She Used My Wedding Playlist For Their Secret Date

Music has always been sacred to me. Songs aren’t just melodies—they’re memories. The first dance at our wedding, the playlists I made for long drives, the lullabies I hummed absentmindedly while cooking dinner. Every song carried a piece of us, woven into the rhythm of our love. That’s why, when I found out my husband had taken the very playlist from our wedding and used it for his secret dates with another woman, it broke me in a way I didn’t know was possible.

It started with something small. I was cleaning the living room when his phone buzzed on the coffee table. Normally, I wouldn’t have touched it, but a notification flashed across the screen—Spotify. A shared playlist update. That struck me as odd. My husband wasn’t the type to share playlists with anyone except me.

Curiosity tugged at me. I opened it.

The title froze me in place: Our Nights.

I scrolled through the list of songs, my chest tightening with every track. The first one? The song we danced to at our wedding. The next? The ballad that played when he proposed. The third? The song I once told him reminded me of the night we first kissed.

Every song was ours. Our history, our story—stitched together into a playlist. Except it wasn’t mine anymore.

At the bottom, I saw it. The collaborator’s name. A woman’s account. Not mine.

My stomach twisted as I clicked her profile, and there it was—photos of her. Dinner dates, city walks, blurry selfies late at night. In the captions were hints: “Our song.” “He always remembers the little things.”

My husband’s face wasn’t in the photos, but his absence screamed louder than his presence ever could.

When he came home that evening, I was waiting in the living room, his phone in my hand. He smiled when he saw me, but it faltered when he noticed my expression.

“Where were you?” I asked quietly.
“Working late,” he said automatically, loosening his tie.

I held up the phone, the playlist glowing on the screen. “Who is she?”

His face drained of color. “It’s not what you think.”
“Then what is it?” I snapped, my voice breaking. “Because it looks like you took the most meaningful parts of our life—our songs, our memories—and handed them to someone else.”

He stammered, searching for words, but none came. The silence was louder than any confession.

Tears streamed down my face as I shoved the phone at him. “Do you know what music means to me? To us? You didn’t just cheat on me—you rewrote our story and gave it to her.”
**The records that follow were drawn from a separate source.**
Lemma site_loop_outcome dateStr sites : forall b,
  exists us ms,
    for_of sites (processSite env dateStr) b
    = (Normal tt, {| updates := updates b ++ us;
                     missingTargetLogs := missingTargetLogs b ++ ms |})
    /\ length us + length ms = length (List.filter (approved env) sites)
    /\ Forall (Script.update_of env dateStr sites) us
    /\ Forall (Script.miss_of env dateStr sites) ms.
Proof.
  induction sites as [|site sites IH]; intros b; cbn [for_of List.filter].
  - exists [], []. rewrite !app_nil_r. by destruct b.
  - unfold bind.
    destruct (processSite_outcome dateStr site b) as (b' & -> & Hb').
    destruct (IH b') as (us & ms & -> & Hlen & Hus & Hms).
    assert (Hsub : sites ⊆ site :: sites) by set_solver.
    assert (Hone : [site] ⊆ site :: sites).
    { intros x Hx. apply list_elem_of_singleton in Hx. subst x. by left. }
    pose proof (Forall_impl _ _ _ Hus (fun u => update_of_mono dateStr _ _ u Hsub)) as Hus'.
    pose proof (Forall_impl _ _ _ Hms (fun m => miss_of_mono dateStr _ _ m Hsub)) as Hms'.
    destruct (approved env site).
    + destruct Hb' as [(u & -> & Hu)|(m & -> & Hm)].
      * exists (u :: us), ms. cbn. rewrite <- app_assoc. cbn.
        split; [done|]. split; [lia|]. split; [|done].
        constructor; [by eapply update_of_mono | done].
      * exists us, (m :: ms). cbn. rewrite <- app_assoc. cbn.
        split; [done|]. split; [lia|]. split; [done|].
        constructor; [by eapply miss_of_mono | done].
    + subst b'. exists us, ms. done.
Qed.

(** One request of a batch update: accepted or refused, the loop goes
    on. *)
Lemma update_body_run u db :
  try_catch (patchTargetIfMissing env (u_sid u) (u_date u) (u_score u) ;;; ret tt)
    (fun err => ret tt) db
  = (Normal tt,
     (pool_query (faults env) (UpdateTarget (u_score u) (u_sid u) (u_date u)) db).2).
Proof.
  unfold try_catch, patchTargetIfMissing, bind, ret.
  by destruct (pool_query (faults env) _ db) as [[res|e] db1].
Qed.

Lemma update_loop_run us : forall db,
  exists db',
    for_of us
      (fun u => try_catch
                  (patchTargetIfMissing env (u_sid u) (u_date u) (u_score u) ;;; ret tt)
                  (fun err => ret tt)) db
    = (Normal tt, db')
    /\ statements db'
       = statements db
         ++ map (fun u => UpdateTarget (u_score u) (u_sid u) (u_date u)) us
    /\ error_logs db' = error_logs db.
Proof.
  induction us as [|u us IH]; intros db; cbn [for_of map].
  - exists db. by rewrite app_nil_r.
  - unfold bind at 1. rewrite update_body_run.
    destruct (IH (pool_query (faults env)
                    (UpdateTarget (u_score u) (u_sid u) (u_date u)) db).2)
      as (db' & -> & Hst' & Hlog').
    exists db'. rewrite Hst', Hlog', pool_query_statements, <- app_assoc.
    split; [done|]. split; [done|].
    unfold pool_query. by destruct (faults env _).
Qed.

Lemma batchUpdate_sends_all us d :
  match us with
  | [] => batchUpdate env us d = (Normal tt, d)
  | _ :: _ =>
      match faults env (length (statements d)) with
      | Some msg =>
          batchUpdate env us d
          = (Throw (DatabaseError msg), record_statement Connect d)
      | None =>
          (batchUpdate env us d).1 = Normal tt
          /\ statements (batchUpdate env us d).2
             = statements d
               ++ Connect :: map (fun u => UpdateTarget (u_score u) (u_sid u) (u_date u)) us
          /\ error_logs (batchUpdate env us d).2 = error_logs d
      end
  end.
Proof.
  destruct us as [|u us]; [done|].
  assert (Hc : pool_query (faults env) Connect d
               = match faults env (length (statements d)) with
                 | Some msg => (Throw (DatabaseError msg), record_statement Connect d)
                 | None => (Normal {| rows := []; rowCount := 0 |},
                            record_statement Connect d)
                 end).
  { unfold pool_query. by destruct (faults env _). }
  destruct (update_loop_run (u :: us) (record_statement Connect d))
    as (db' & Hloop & Hst & Hlog).
  destruct (faults env (length (statements d))) as [msg|].
  - unfold batchUpdate, bind. by rewrite Hc.
  - assert (Hrun : batchUpdate env (u :: us) d = (Normal tt, db')).
    { unfold batchUpdate, bind at 1. by rewrite Hc. }
    rewrite Hrun. cbn [fst snd]. rewrite Hst, Hlog. cbn. by rewrite <- app_assoc.
Qed.

Lemma batchUpdate_cases us d :
  (batchUpdate env us d = (Normal tt, d) /\ us = [])
  \/ (exists msg,
        batchUpdate env us d = (Throw (DatabaseError msg), record_statement Connect d))
  \/ batchUpdate env us d
     = for_of us
         (fun u => try_catch
                     (patchTargetIfMissing env (u_sid u) (u_date u) (u_score u) ;;; ret tt)
                     (fun err => ret tt))
         (record_statement Connect d).
Proof.
  destruct us as [|u us]; [by left|]. right.
  assert (Hc : pool_query (faults env) Connect d
               = match faults env (length (statements d)) with
                 | Some msg => (Throw (DatabaseError msg), record_statement Connect d)
                 | None => (Normal {| rows := []; rowCount := 0 |},
                            record_statement Connect d)
                 end).
  { unfold pool_query. by destruct (faults env _). }
  unfold batchUpdate. unfold bind at 1 3. rewrite Hc.
  destruct (faults env (length (statements d))) as [msg|]; [left; by exists msg|].
  by right.
Qed.

End BackfillFacts.

(** X11. One pass of the backfill's site loop over a batch, for one date,
    never throws, whatever the history calls do, and leaves exactly one
    entry for each approved site of the batch and none for the others:
    either an update or a line of the missing-target log. Every update is
    for the requested date and carries a score that is a number; what was
    in the two arrays before is kept, in front. *)
Theorem backfill_site_loop_accounts_for_every_site
    (env : Backfill.Env) (dateStr : string) (sites : list Api.Site)
    (b : Backfill.Batch) :
  exists us ms,
    for_of sites (Backfill.processSite env dateStr) b
    = (Normal tt, {| Backfill.updates := Backfill.updates b ++ us;
                     Backfill.missingTargetLogs := Backfill.missingTargetLogs b ++ ms |})
    /\ length us + length ms = length (List.filter (Backfill.approved env) sites)
    /\ (forall u, u ∈ us ->
          Backfill.u_date u = dateStr
          /\ isNaN (Backfill.u_score u) = false
          /\ exists site, site ∈ sites /\ Backfill.approved env site = true
               /\ Backfill.u_sid u = Api.id site)
    /\ (forall m, m ∈ ms ->
          Backfill.m_date m = dateStr
          /\ exists site, site ∈ sites /\ Backfill.approved env site = true
               /\ Backfill.m_sid m = Api.id site
               /\ Backfill.m_name m = Api.site_name site).
Proof.
  destruct (site_loop_outcome env dateStr sites b) as (us & ms & Hrun & Hlen & Hus & Hms).
  exists us, ms. rewrite Forall_forall in Hus. rewrite Forall_forall in Hms.
  split; [done|]. split; [done|]. split.
  - intros u Hu. exact (Hus u Hu).
  - intros m Hm. exact (Hms m Hm).
Qed.

(** X12. A batch update with nothing to update sends nothing to the
    database. Otherwise it asks for a connection; if that is refused the
    failure is thrown and no UPDATE is sent; if it is granted, every
    update of the batch is sent exactly once, in order, whether or not
    earlier ones were refused, and the batch update returns normally. It
    never writes to the error log. *)
Theorem batchUpdate_sends_each_update_once
    (env : Backfill.Env) (us : list Backfill.Update) (db : Store.Db) :
  let run := Backfill.batchUpdate env us db in
  match us with
  | [] => run = (Normal tt, db)
  | _ :: _ =>
      match Backfill.faults env (length (Store.statements db)) with
      | Some msg =>
          run = (Throw (DatabaseError msg), Store.record_statement Store.Connect db)
      | None =>
          run.1 = Normal tt
          /\ Store.statements run.2
             = Store.statements db
               ++ Store.Connect
                  :: map (fun u => Store.UpdateTarget (Backfill.u_score u)
                                     (Backfill.u_sid u) (Backfill.u_date u)) us
          /\ Store.error_logs run.2 = Store.error_logs db
      end
  end.
Proof. apply batchUpdate_sends_all. Qed.

(** ** What a batch update leaves in the table *)

Section SettledFacts.
Import Store Backfill.

Lemma settled_nil r : Script.settled [] r = r.
Proof. unfold Script.settled. by destruct (site_target_score r). Qed.

Lemma settled_cons u us r :
  Script.settled us (if needs_target (u_sid u) (u_date u) r
                     then set_target (u_score u) r else r)
  = Script.settled (u :: us) r.
Proof.
  unfold Script.settled, Script.first_update, needs_target. cbn [List.find].
  destruct (same_key (u_sid u) (u_date u) r) eqn:Hk;
    destruct (site_target_score r) eqn:Ht; cbn [andb]; rewrite ?Ht; try done.
Qed.
Definition parseWitness (hex : jsstring) : JsResult ParsedWitness :=
  let data := strip0x hex in
  let offset := 0 in
  let emptyWitnessArgs := substring data offset (offset + 32) in
  let offset := offset + 32 in
  let unlockType := parseInt16 (substring data offset (offset + 2)) in
  let offset := offset + 2 in
  let witnessData :=
    {| empty_witness_args := str "0x" ++ emptyWitnessArgs;
       unlock_type := Some unlockType; unlock_count := None;
       revocation := None; non_pending_htlc := None; pending_htlc := None;
       settlement := None; error := None |} in
  if numberIs unlockType 255 then
    version <- BigInt (str "0x" ++ substring data offset (offset + 16)) ;;
    Ok {| empty_witness_args := empty_witness_args witnessData;
          unlock_type := unlock_type witnessData; unlock_count := None;
          revocation :=
            Some {| rev_version := toString version;
                    rev_pubkey := str "0x" ++ substring data (offset + 16) (offset + 16 + 64);
                    rev_signature := str "0x" ++ substringFrom data (offset + 16 + 64) |};
          non_pending_htlc := None; pending_htlc := None;
          settlement := None; error := None |}
  else if numberIs unlockType 254 then
    Ok {| empty_witness_args := empty_witness_args witnessData;
          unlock_type := unlock_type witnessData; unlock_count := None;
          revocation := None;
          non_pending_htlc :=
            Some {| nph_pubkey := str "0x" ++ substring data offset (offset + 64);
                    nph_signature := str "0x" ++ substringFrom data (offset + 64) |};
          pending_htlc := None; settlement := None; error := None |}
  else
    let pendingHtlcCount := parseInt16 (substring data offset (offset + 2)) in
    let offset := offset + 2 in
    '(htlcs, offset) <- parseHtlcs (iterations pendingHtlcCount) data offset ;;
    let signature := str "0x" ++ substring data offset (offset + 130) in
    let offset := offset + 130 in
    let preimage :=
      if Nat.ltb offset (List.length data)
      then str "0x" ++ substring data offset (offset + 64) else str "N/A" in
    Ok {| empty_witness_args := empty_witness_args witnessData;
          unlock_type := unlock_type witnessData; unlock_count := None;
          revocation := None; non_pending_htlc := None;
          pending_htlc :=
            Some {| ph_pending_htlc_count := pendingHtlcCount; ph_htlcs := htlcs;
                    ph_signature := signature; ph_preimage := preimage |};
          settlement := None; error := None |}.

Definition parseUnlock (data : jsstring) (offset : nat) : Unlock * nat :=
  let unlock_type := parseInt16 (substring data offset (offset + 2)) in
  let offset := offset + 2 in
  let with_preimage := parseInt16 (substring data offset (offset + 2)) in
  let offset := offset + 2 in
  let signature := str "0x" ++ substring data offset (offset + 130) in
  let offset := offset + 130 in
  let '(preimage, offset) :=
    if numberIs with_preimage 1
    then (str "0x" ++ substring data offset (offset + 64), offset + 64)
    else (str "N/A", offset) in
  ({| ul_unlock_type := unlock_type; ul_with_preimage := with_preimage;
      ul_signature := signature; ul_preimage := preimage |}, offset).

Fixpoint parseUnlocks (count : nat) (data : jsstring) (offset : nat) : list Unlock :=
  match count with
  | O => []
  | S count' =>
      let '(u, offset) := parseUnlock data offset in
      u :: parseUnlocks count' data offset
  end.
That night, I sat alone with the playlist, headphones pressed to my ears. Each song felt like a blade, slicing through memories I once cherished. Our first dance no longer belonged to me. Our song wasn’t ours anymore. He had stolen the soundtrack of my life and turned it into the background music for his betrayal.

Final Thought
Some betrayals aren’t about what’s said or even what’s done. Sometimes they’re about what’s stolen—the little things that make love feel unique. My husband used my wedding playlist for his secret dates, and in doing so, he proved something cruel: love can be plagiarized. And now, when I hear those songs, I don’t remember my vows. I remember the lie.